Towards a novel wave-extraction method for numerical relativity. I. Foundations and initial-value formulation

TL;DR

This paper develops a method to approximate the Kinnersley tetrad in numerical relativity simulations, enabling better extraction of gravitational wave signals from complex, non-linear spacetime evolutions.

Contribution

It introduces a quasi-Kinnersley frame that extends the Kinnersley tetrad concept to a broader class of spacetimes, including non-perturbative deviations from Kerr.

Findings

Defines the quasi-Kinnersley frame for numerical relativity.

Provides a scheme to compute this frame from initial-value data.

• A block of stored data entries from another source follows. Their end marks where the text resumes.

(* ===== verification/TpcProps.v ===== *)
(** * Two-phase commit

    The methods [tpc_begin], [tpc_prepare], [tpc_commit], [commit] and
    [rollback] implement the specification of [Xa]: what the application sees,
    what the server's transaction does and what the attributes of the connection
    say agree after every sequence of calls. *)

From stdpp Require Import gmap.
From S2P Require Import Prelude Parser Values DateTime Wire Fetch Exceptions Params Client.
From S2P Require Import Connection Cursor Session CursorLogic SessionSafety CursorProps CursorRuns.
From S2P Require Import Python PyCursor PyConnection PyRuns Xa Demo.

(** ** Statements and their answers *)

Section Statements.

Context `{C : Client} `{P : PyLib} `{X : !XaServer C} (al : allocations).

Definition open_conn (m : nat) (w : world C) : Prop :=
  at_rest w ∧ n_mysql (w_conn w) = Some m ∧ n_closed (w_conn w) = false ∧ is_Some (w_live w !! m).

Lemma live_handle m (w : world C) :
  open_conn m w -> forallb (λ h, bool_decide (is_Some (w_live w !! h))) [m] = true.
Proof. intros (_ & _ & _ & H). cbn. by rewrite bool_decide_eq_true_2. Qed.

Lemma send_run m stmt s w :
  open_conn m w -> Forall (λ c, c ≠ 0) stmt ->
  ∃ l, c_object al (ConnCommand (PyUnicode stmt)) s w = Done (s, inr PyNone) (with_lib l w) ∧
       xa_of l = xa_of (w_lib w) ∧ xa_sent l = Some stmt.
Proof.
  intros Ho H0. pose proof Ho as ([Hw He] & Hm & Hc & Hl).
  destruct (xa_send m stmt (w_lib w)) as (reports & l & Hcall & Hr & Hx & Hs).
  exists l. split; [|done]. apply c_object_run; [|done]. cbn. unfold fmap, M_fmap, MrdbConnection_executecommand,
    MARIADB_CHECK_CONNECTION. rewrite !bind_eq. unfold get_conn. rewrite Hm, bind_eq, py_held by done.
  rewrite before_nul_id by done. unfold unlocked_command.
  erewrite unlocked_run; [|done|by apply live_handle|exact Hcall|done|done].
  cbn. unfold return_none. by rewrite bind_eq, py_held.
Qed.

Lemma read_unlocked m (w : world C) rc reports l :
  open_conn m w -> lib_call (db_read_query_result m) (w_lib w) = (rc, reports, l) ->
  Forall harmless reports ->
  MrdbConnection_readresponse w =
  (if rc =? 0 then return_none else throw_diag (mysql_diag m);; mret None) (with_lib l w).
Proof.
  intros Ho Hcall Hr. pose proof Ho as ([Hw He] & Hm & Hc & Hl).
  assert (E : MrdbConnection_readresponse w =
    (MARIADB_BEGIN_ALLOW_THREADS;; rc ← call (db_read_query_result m); MARIADB_END_ALLOW_THREADS;;
     if rc =? 0 then return_none else throw_diag (mysql_diag m);; mret None) w).
  { unfold MrdbConnection_readresponse. rewrite bind_eq. unfold get_conn. rewrite Hm. done. }
  rewrite E. by erewrite unlocked_run; [|done|by apply live_handle|exact Hcall|done|done].
Qed.

Lemma read_ok m s w reports l :
  open_conn m w -> lib_call (db_read_query_result m) (w_lib w) = (0, reports, l) ->
  Forall harmless reports ->
  c_object al ConnReadResponse s w = Done (s, inr PyNone) (with_lib l w).
Proof.
  intros Ho Hcall Hr. pose proof Ho as ([Hw He] & _).
  apply c_object_run; [|done]. cbn. unfold fmap, M_fmap.
  erewrite bind_eq, read_unlocked by done. cbn. unfold return_none. by rewrite bind_eq, py_held.
Qed.

Lemma read_error m s w rc reports l :
  open_conn m w -> lib_call (db_read_query_result m) (w_lib w) = (rc, reports, l) -> rc ≠ 0 ->
  Forall harmless reports ->
  ∃ x l', c_object al ConnReadResponse s w = Done (s, inl (Raised (Mariadb x))) (with_lib l' w) ∧
          xa_of l' = xa_of l.
Proof.
  intros Ho Hcall Hrc Hr. pose proof Ho as ([Hw He] & _).
  destruct (xa_diag m l) as (d & reports' & l' & Hd & Hr' & Hx).
  destruct (throw_run (mysql_diag m) (with_lib l w) d reports' l') as (x & Ht);
    [done|by apply live_handle|done|done|done|].
  exists x, l'. split; [|done]. unfold c_object. eapply pm_bind_raise.
  rewrite (c_call_raise al _ (VObj None) (Mariadb x) s w
             (with_err (Some (Mariadb x)) (with_lib l' (with_lib l w)))); [|..|done|done].
  2: { cbn. unfold fmap, M_fmap. erewrite bind_eq, read_unlocked by done.
       rewrite (proj2 (Z.eqb_neq _ _) Hrc), bind_eq, Ht. done. }
  cbn. by destruct w; cbn in He; subst.
Qed.

(** A statement the server's transaction allows. *)
Lemma command_accept m v x a s w :
  open_conn m w -> good_xid x = true -> (v = XA_BEGIN -> xa_unused x) ->
  xa_step v x (xa_of (w_lib w)) = Some a ->
  ∃ l, command al (xa_statement v x) s w = Done (s, inr ()) (with_lib l w) ∧ xa_of l = a.
Proof.
  intros Ho Hg Hu Ha. pose proof Hg as [Hx Hd]%andb_true_iff.
  destruct (send_run m (xa_statement v x) s w) as (l1 & H1 & Hx1 & Hs); [done|by apply xa_statement_no_nul|].
  rewrite <- Hx1 in Ha.
  destruct (xa_accept m l1 _ v x a Hs (xa_statement_parses v x Hx) Ha Hd Hu) as (reports & l2 & Hcall & Hr & Hx2).
  exists l2. split; [|done]. unfold command. erewrite pm_bind_run by exact H1.
  by erewrite pm_bind_run by (by eapply (read_ok m _ (with_lib l1 w))).
Qed.

Lemma command_plain m stmt s w :
  open_conn m w -> stmt = COMMIT ∨ stmt = ROLLBACK -> xa_of (w_lib w) = XaNone ->
  ∃ l, command al stmt s w = Done (s, inr ()) (with_lib l w) ∧ xa_of l = XaNone.
Proof.
  intros Ho Hst Ha.
  destruct (send_run m stmt s w) as (l1 & H1 & Hx1 & Hs); [done|by destruct Hst as [-> | ->]; repeat constructor|].
  rewrite Ha in Hx1. destruct (xa_plain m l1 stmt Hs Hst Hx1) as (reports & l2 & Hcall & Hr & Hx2).
  exists l2. split; [|done]. unfold command. erewrite pm_bind_run by exact H1.
  by erewrite pm_bind_run by (by eapply (read_ok m _ (with_lib l1 w))).
Qed.

(** [XA BEGIN] in a transaction is an error of the server. *)
Lemma command_refuse m x s w :
  open_conn m w -> clean_xid x = true -> xa_of (w_lib w) ≠ XaNone ->
  ∃ e l, command al (xa_statement XA_BEGIN x) s w = Done (s, inl (Raised (Mariadb e))) (with_lib l w) ∧
         xa_of l = xa_of (w_lib w).
Proof.
  intros Ho Hx Ha.
  destruct (send_run m (xa_statement XA_BEGIN x) s w) as (l1 & H1 & Hx1 & Hs); [done|by apply xa_statement_no_nul|].
  rewrite <- Hx1 in Ha.
  destruct (xa_refuse m l1 _ x Hs (xa_statement_parses _ x Hx) Ha) as (rc & reports & l2 & Hcall & Hrc & Hr & Hx2).
  destruct (read_error m s (with_lib l1 w) rc reports l2) as (e & l3 & H3 & Hx3); [done..|].
  exists e, l3. split; [|congruence]. unfold command. erewrite pm_bind_run by exact H1.
  by eapply pm_bind_raise.
Qed.
Definition set_status_dir (d : option (gmap string file)) (w : world) : world :=
  mkWorld d (tickets_dir w) (logs_dir w) (clock w) (ticks w) (uuids w) (draws w).
Definition set_tickets_dir (d : option (gmap string file)) (w : world) : world :=
  mkWorld (status_dir w) d (logs_dir w) (clock w) (ticks w) (uuids w) (draws w).
Definition set_logs_dir (d : option (gmap string string)) (w : world) : world :=
  mkWorld (status_dir w) (tickets_dir w) d (clock w) (ticks w) (uuids w) (draws w).

(** Computations that read and write the world and may raise; what was
    written before an exception stays written. *)
Definition M (A : Type) : Type := world → result A * world.

#[export] Instance M_ret : MRet M := fun A a w => (Ok a, w).
#[export] Instance M_bind : MBind M := fun A B f m w =>
  match m w with
  | (Ok a, w') => f a w'
  | (Raise e, w') => (Raise e, w')
  end.

Definition lift {A : Type} (r : result A) : M A := fun w => (r, w).

Definition tick (w : world) : world :=
  mkWorld (status_dir w) (tickets_dir w) (logs_dir w)
          (clock w) (S (ticks w)) (uuids w) (draws w).
Definition draw (w : world) : world :=
  mkWorld (status_dir w) (tickets_dir w) (logs_dir w)
          (clock w) (ticks w) (uuids w) (S (draws w)).

(** [datetime.datetime.now().isoformat()] *)
Definition now : M string := fun w => (Ok (clock w (ticks w)), tick w).

(** [uuid.uuid4()], as its 32 hex digits *)
Definition uuid4 : M string := fun w => (Ok (uuids w (draws w)), draw w).

(** [str(u)]: the digits in groups of 8-4-4-4-12 *)
Definition uuid_str (hex : string) : string :=
  substring 0 8 hex ++ "-" ++ substring 8 4 hex ++ "-" ++ substring 12 4 hex
    ++ "-" ++ substring 16 4 hex ++ "-" ++ substring 20 12 hex.

Definition STATUS_DIR : string := "status".
Definition LOGS_DIR : string := "logs".
Definition WORK_TICKETS_DIR : string := "work_tickets".
Definition STATUS_VERSION : string := "1.0".

(** [os.makedirs(directory, exist_ok=True)] for the three directories *)
Definition ensure_directories : M unit := fun w =>
  (Ok tt,
   mkWorld (Some (default ∅ (status_dir w))) (Some (default ∅ (tickets_dir w)))
           (Some (default ∅ (logs_dir w))) (clock w) (ticks w) (uuids w) (draws w)).
(** * atomate2: VASP file handling, input-set writing and the fake-VASP fixture

    A shallow embedding of

      - [src/atomate2/vasp/file.py]   ([get_largest_relax_extension],
        [copy_vasp_outputs]),
      - [src/atomate2/vasp/inputs.py] ([write_vasp_input_set]),
      - [tests/vasp/conftest.py]      ([fake_run_vasp] and its helpers),

    with the properties of these functions stated and proved below.

    Python strings are embedded as [string] (one [ascii] per character; file
    names outside ASCII are not covered).  Code that raises returns
    [inl e]; code that touches the working directory threads it explicitly
    through a small state-and-exception monad. *)

From Stdlib Require Import String Ascii NArith Bool Lia.
From stdpp Require Import base option list strings gmap.

Local Open Scope N_scope.

(** ** Exceptions and results *)

(** The Python exception classes the embedded code raises or catches.
    [OtherError] stands for an exception of any class that derives from none
    of [AttributeError], [ImportError] and [OSError]. *)
Inductive exn : Type :=
| AttributeError (msg : string)
| FileExistsError (msg : string)
| FileNotFoundError (msg : string)
| ImportError (msg : string)
| ModuleNotFoundError (msg : string)
| ValueError (msg : string)
| OtherError (cls msg : string).

Definition result (A : Type) : Type := (exn + A)%type.

(** A computation over a state [S] that returns an [A] or raises; the state
    reached when it raises is kept, as it is for a Python function that has
    already mutated the directory. *)
Definition ST (S A : Type) : Type := S -> result A * S.

Definition raise {S A} (e : exn) : ST S A := fun s => (inl e, s).
Definition lift {S A} (r : result A) : ST S A := fun s => (r, s).
Definition reads {S A} (f : S -> result A) : ST S A := fun s => (f s, s).
Definition modify {S} (f : S -> S) : ST S unit := fun s => (inr tt, f s).

#[global] Instance st_ret {S} : MRet (ST S) := fun A a s => (inr a, s).
#[global] Instance st_bind {S} : MBind (ST S) := fun A B k m s =>
  match m s with
  | (inr a, s') => k a s'
  | (inl e, s') => (inl e, s')
  end.

(** [for x in l: body x] over a state. *)
Fixpoint for_each {S A} (body : A -> ST S unit) (l : list A) : ST S unit :=
  match l with
  | [] => mret tt
  | x :: l' => body x ;; for_each body l'
  end.

(** A list comprehension whose element expression may raise: the first
    element that raises aborts the whole comprehension. *)
Fixpoint comprehension {A B} (f : A -> result B) (l : list A) : result (list B) :=
  match l with
  | [] => inr []
  | x :: l' =>
      match f x with
      | inl e => inl e
      | inr y =>
          match comprehension f l' with
          | inl e => inl e
          | inr ys => inr (y :: ys)
          end
      end
  end.

(** ** Python string operations *)

Module PyStr.

Definition newline : ascii := ascii_of_nat 10.

(** [c.isdigit()] on ASCII, and the class [\d] of [re]. *)
Definition is_digit (c : ascii) : bool :=
  let n := nat_of_ascii c in (48 <=? n)%nat && (n <=? 57)%nat.

Fixpoint all_digits (s : string) : bool :=
  match s with
  | EmptyString => true
  | String c s' => is_digit c && all_digits s'
  end.

(** The longest run of digits at the start of [s]: what a greedy [\d*]
    consumes. *)
Fixpoint take_digits (s : string) : string :=
  match s with
  | EmptyString => EmptyString
  | String c s' => if is_digit c then String c (take_digits s') else EmptyString
  end.

Fixpoint drop (n : nat) (s : string) : string :=
  match n, s with
  | O, _ => s
  | S n', String _ s' => drop n' s'
  | S _, EmptyString => EmptyString
  end.

Definition first_is_digit (s : string) : bool :=
  match s with
  | String c _ => is_digit c
  | EmptyString => false
  end.

(** [int(s)] for a string of decimal digits. *)
Definition digit_value (c : ascii) : N := N.of_nat (nat_of_ascii c - 48).

Fixpoint int_from (acc : N) (s : string) : N :=
  match s with
  | EmptyString => acc
  | String c s' => int_from (10 * acc + digit_value c) s'
  end.

Definition int (s : string) : N := int_from 0 s.

(** [old in s]. *)
Fixpoint contains (old s : string) : bool :=
  String.prefix old s ||
  match s with
  | EmptyString => false
  | String _ s' => contains old s'
  end.
(** X11.  When no token count is negative and the counts add up to less
    than 800, every section is taken: the context is the text of all
    sections in order, the references are their distinct paths in order
    of first appearance, and the running total is the sum of the counts. *)
Theorem X11_all_sections_taken_when_total_below_cutoff
    (secs : list FileSection) :
  (forall s, In s secs -> 0 <= token_count s) ->
  tokenTotal secs < 800 ->
  contextText (assembleContext secs) = concatText secs /\
  references (assembleContext secs) = firstSeen (map path secs) /\
  numTokens (assembleContext secs) = tokenTotal secs.
Proof.
  intros Hpos Hsum. unfold assembleContext.
  rewrite budget_loop_all_fit by (cbn; assumption).
  cbn [contextText references numTokens Budget_init].
  rewrite fold_pushNew_nil. repeat split.
Qed.

Lemma X11_witness :
  references
    (assembleContext
       [mkSection "a.md" "one" 300 1; mkSection "b.md" "two" 200 1;
        mkSection "a.md" "three" 299 1]) =
  firstSeen ["a.md"; "b.md"; "a.md"].
Proof.
  apply (X11_all_sections_taken_when_total_below_cutoff
           [mkSection "a.md" "one" 300 1; mkSection "b.md" "two" 200 1;
            mkSection "a.md" "three" 299 1]).
  - intros s [<-|[<-|[<-|[]]]]; cbn; lia.
  - vm_compute. reflexivity.
Defined.

(** ** More on the stream transformer *)

Lemma contentOf_app (a b : list Chunk) :
  contentOf (a ++ b) = contentOf a ++ contentOf b.
Proof. unfold contentOf. apply flat_map_app. Qed.

Section MoreStreamFacts.

Variable separator : string.
Variable refs : list string.
Variable model : OpenAIModelIdWithType.

Local Abbreviation onParse' := (onParse separator refs model).
Local Abbreviation feed' := (feed separator refs model).
Local Abbreviation start' := (start separator refs model).
Local Abbreviation frame := (referencesFrame separator refs).
(** * Progress-event seeding: the pacing scheduler of [seed/events.ts]

    A shallow embedding of [seedProgressEventsForGroup] (seed/events.ts)
    and of the helpers it calls ([getTimestampDaysAgo] of seed/config.ts and
    the event-creation helpers of seed/events.ts), then of the other
    seeders of seed/events.ts ([seedStandaloneLessonEvents],
    [seedPointsEvents], [seedAttendanceEvents] and
    [seedDetailedProgressForFirstLesson]), followed by the properties of
    the scheduler and of these seeders.

    Modelling conventions.
    - A TypeScript [number] that carries a fraction is an IEEE-754 binary64
      value: the Standard Library's [spec_float] with [prec = 53] and
      [emax = 1024], and the rounding operations [SFmul] and [SFdiv].
    - A [number] that the code only uses as an integer (an index, a length,
      a loop counter, a database id, a day offset) is a [Z]. Sums,
      differences, comparisons and remainders of such integers are exact
      in binary64 below [2^53], and are taken in [Z].
    - The result of [Math.ceil]/[Math.floor] is integer-valued, infinite
      or NaN: the type [intnum].
    - An uncaught exception (a [TypeError] on a property of [undefined], a
      [RangeError] of [toISOString] on an invalid date) rejects the promise:
      the outcome [Throw].
    - The database is the ordered list of the rows the run inserts. A
      call of [createMasteryCheckResponse], which inserts its rows only
      when the database holds an assignment question for the mastery
      check, is one entry of the list; the properties count the rows of
      [events], not these calls.
    - Dates stay within the range of a JavaScript [Date]: the embedding
      of [getTimestampDaysAgo] has no [RangeError] for a day or an hour
      too far from 1970, and the properties that assert that a seeder
      returns are stated for days and hours within the range
      ([maxDateDays], [maxDateHours]).
    - A timestamp is a whole number of hours of local wall-clock time,
      counted from the local midnight that starts the day of the run. In
      [seedDetailedProgressForFirstLesson], which steps by minutes from
      the dates of [getTimestamp], it is the milliseconds of
      [Date.getTime]; the dates that [getTimestamp] draws with
      [Math.random] are an input of the model. *)

From Stdlib Require Import ZArith List Lia Bool String Sorted.
From Stdlib Require Import Floats.SpecFloat.
Import ListNotations.
Local Open Scope Z_scope.

(** ** JavaScript numbers *)

Module Js.

Definition prec : Z := 53.
Definition emax : Z := 1024.

(** A binary64 value. *)
Definition number : Type := spec_float.

(** The binary64 value of an integer (exact below [2^53]). *)
Definition ofInt (n : Z) : number := binary_normalize prec emax n 0 false.

Definition mul : number -> number -> number := SFmul prec emax.
Definition div : number -> number -> number := SFdiv prec emax.

(** The decimal literals of the source, as the nearest binary64 values. *)
Definition lit_1_0 : number := S754_finite false 4503599627370496 (-52).
Definition lit_0_8 : number := S754_finite false 7205759403792794 (-53).
Definition lit_0_6 : number := S754_finite false 5404319552844595 (-53).
Definition lit_0_4 : number := S754_finite false 7205759403792794 (-54).
Definition lit_0_2 : number := S754_finite false 7205759403792794 (-55).
Definition lit_0_5 : number := S754_finite false 4503599627370496 (-53).
Definition lit_0_3 : number := S754_finite false 5404319552844595 (-54).

(** An integer-valued, infinite or NaN number. *)
Inductive intnum : Type :=
| Int (z : Z)
| IInf (negative : bool)
| INaN.

Definition toNumber (x : intnum) : number :=
  match x with
  | Int z => ofInt z
  | IInf s => S754_infinity s
  | INaN => S754_nan
  end.

(** [Math.ceil]: the least integer not below [(-1)^s * m * 2^e]. *)
Definition Math_ceil (x : number) : intnum :=
  match x with
  | S754_zero _ => Int 0
  | S754_infinity s => IInf s
  | S754_nan => INaN
  | S754_finite s m e =>
      let z := cond_Zopp s (Zpos m) in
      if 0 <=? e then Int (z * 2 ^ e) else Int (- ((- z) / 2 ^ (- e)))
  end.

(** [Math.floor]: the greatest integer not above [(-1)^s * m * 2^e]. *)
Definition Math_floor (x : number) : intnum :=
  match x with
  | S754_zero _ => Int 0
  | S754_infinity s => IInf s
  | S754_nan => INaN
  | S754_finite s m e =>
      let z := cond_Zopp s (Zpos m) in
      if 0 <=? e then Int (z * 2 ^ e) else Int (z / 2 ^ (- e))
  end.

(** [a + b] *)
Definition add (a b : intnum) : intnum :=
  match a, b with
  | INaN, _ | _, INaN => INaN
  | Int x, Int y => Int (x + y)
  | IInf s, Int _ => IInf s
  | Int _, IInf s => IInf s
  | IInf s, IInf t => if Bool.eqb s t then IInf s else INaN
  end.

(** [a - b] *)
Definition sub (a b : intnum) : intnum :=
  match a, b with
  | INaN, _ | _, INaN => INaN
  | Int x, Int y => Int (x - y)
  | IInf s, Int _ => IInf s
  | Int _, IInf s => IInf (negb s)
  | IInf s, IInf t => if Bool.eqb s t then INaN else IInf s
  end.

(** [a < b] *)
Definition lt (a b : intnum) : bool :=
  match a, b with
  | INaN, _ | _, INaN => false
  | Int x, Int y => x <? y
  | IInf s, Int _ => s
  | Int _, IInf s => negb s
  | IInf s, IInf t => s && negb t
  end.

(** [a === b] *)
Definition strict_eq (a b : intnum) : bool :=
  match a, b with
  | Int x, Int y => x =? y
  | IInf s, IInf t => Bool.eqb s t
  | _, _ => false
  end.

(** [Math.min(a, b)] and [Math.max(a, b)]: NaN when an argument is. *)
Definition Math_min (a b : intnum) : intnum :=
  match a, b with
  | INaN, _ | _, INaN => INaN
  | _, _ => if lt b a then b else a
  end.

Definition Math_max (a b : intnum) : intnum :=
  match a, b with
  | INaN, _ | _, INaN => INaN
  | _, _ => if lt a b then b else a
  end.

Definition length {A : Type} (l : list A) : Z := Z.of_nat (List.length l).

(** The clamping of a bound of [Array.prototype.slice]:
    [ToIntegerOrInfinity], then a negative bound counts from the end. *)
Definition relativeIndex (len : Z) (x : intnum) : Z :=
  match x with
  | INaN => 0
  | IInf true => 0
  | IInf false => len
  | Int z => if z <? 0 then Z.max (len + z) 0 else Z.min z len
  end.

(** [l.slice(start, end)] *)
Definition slice {A : Type} (l : list A) (start end_ : intnum) : list A :=
  let k := relativeIndex (length l) start in
  let final := relativeIndex (length l) end_ in
  firstn (Z.to_nat (final - k)) (skipn (Z.to_nat k) l).

(** [l.slice(start)] *)
Definition slice_from {A : Type} (l : list A) (start : intnum) : list A :=
  slice l start (Int (length l)).

(** [l[x]]: [undefined] ([None]) unless [x] is an index of [l]. *)
Definition get {A : Type} (l : list A) (x : intnum) : option A :=
  match x with
  | Int z => if z <? 0 then None else nth_error l (Z.to_nat z)
  | _ => None
  end.

(** [l.indexOf(x)] on an array of integers. *)
Fixpoint indexOf_from (l : list Z) (x : Z) (k : Z) : Z :=
  match l with
  | [] => -1
  | y :: l' => if y =? x then k else indexOf_from l' x (k + 1)
  end.

Definition indexOf (l : list Z) (x : Z) : Z := indexOf_from l x 0.

End Js.

Import Js.

(** ** The data of seed/config.ts *)

Record Enrollment : Type := {
  enrollment_id : Z;
  studentProfileId : string;
  name : string
}.

(** [kcId] is [None] when the property is missing at run time. *)
Record LessonQuestion : Type := {
  question_id : Z;
  kcId : option Z;
  assignmentQuestionId : Z
}.

Record LessonData : Type := {
  lessonId : Z;
  lessonTitle : string;
  masteryCheckId : Z;
  masteryCheckTitle : string;
  assignedLessonId : Z;
  assignedMasteryId : Z;
  questions : list LessonQuestion
}.

(** The rows the run inserts. *)
Inductive EventType : Type :=
| LESSON_QUESTION_SHOWN
| QUESTION_ANSWERED
| LESSON_COMPLETED
| ASSIGNMENT_COMPLETED.

Record Event : Type := {
  type : EventType;
  ev_enrollmentId : Z;
  ev_assignmentId : Z;
  ev_questionId : option Z;
  ev_groupId : Z;
  created_at : Z
}.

Establishes limits for applicability to various spacetime perturbations.

Abstract

The Teukolsky formalism of black hole perturbation theory describes weak gravitational radiation generated by a mildly dynamical hole near equilibrium. A particular null tetrad of the background Kerr geometry, due to Kinnersley, plays a singularly important role within this formalism. In order to apply the rich physical intuition of Teukolsky's approach to the results of fully non-linear numerical simulations, one must approximate this Kinnersley tetrad using raw numerical data, with no a priori knowledge of a background. This paper addresses this issue by identifying the directions of the tetrad fields in a quasi-Kinnersley frame. This frame provides a unique, analytic extension of Kinnersley's definition for the Kerr geometry to a much broader class of space-times including not only arbitrary perturbations, but also many examples which differ non-perturbatively from Kerr. This paper establishes concrete limits delineating this class and outlines a scheme to calculate the quasi-Kinnersley frame in numerical codes based on the initial-value formulation of geometrodynamics.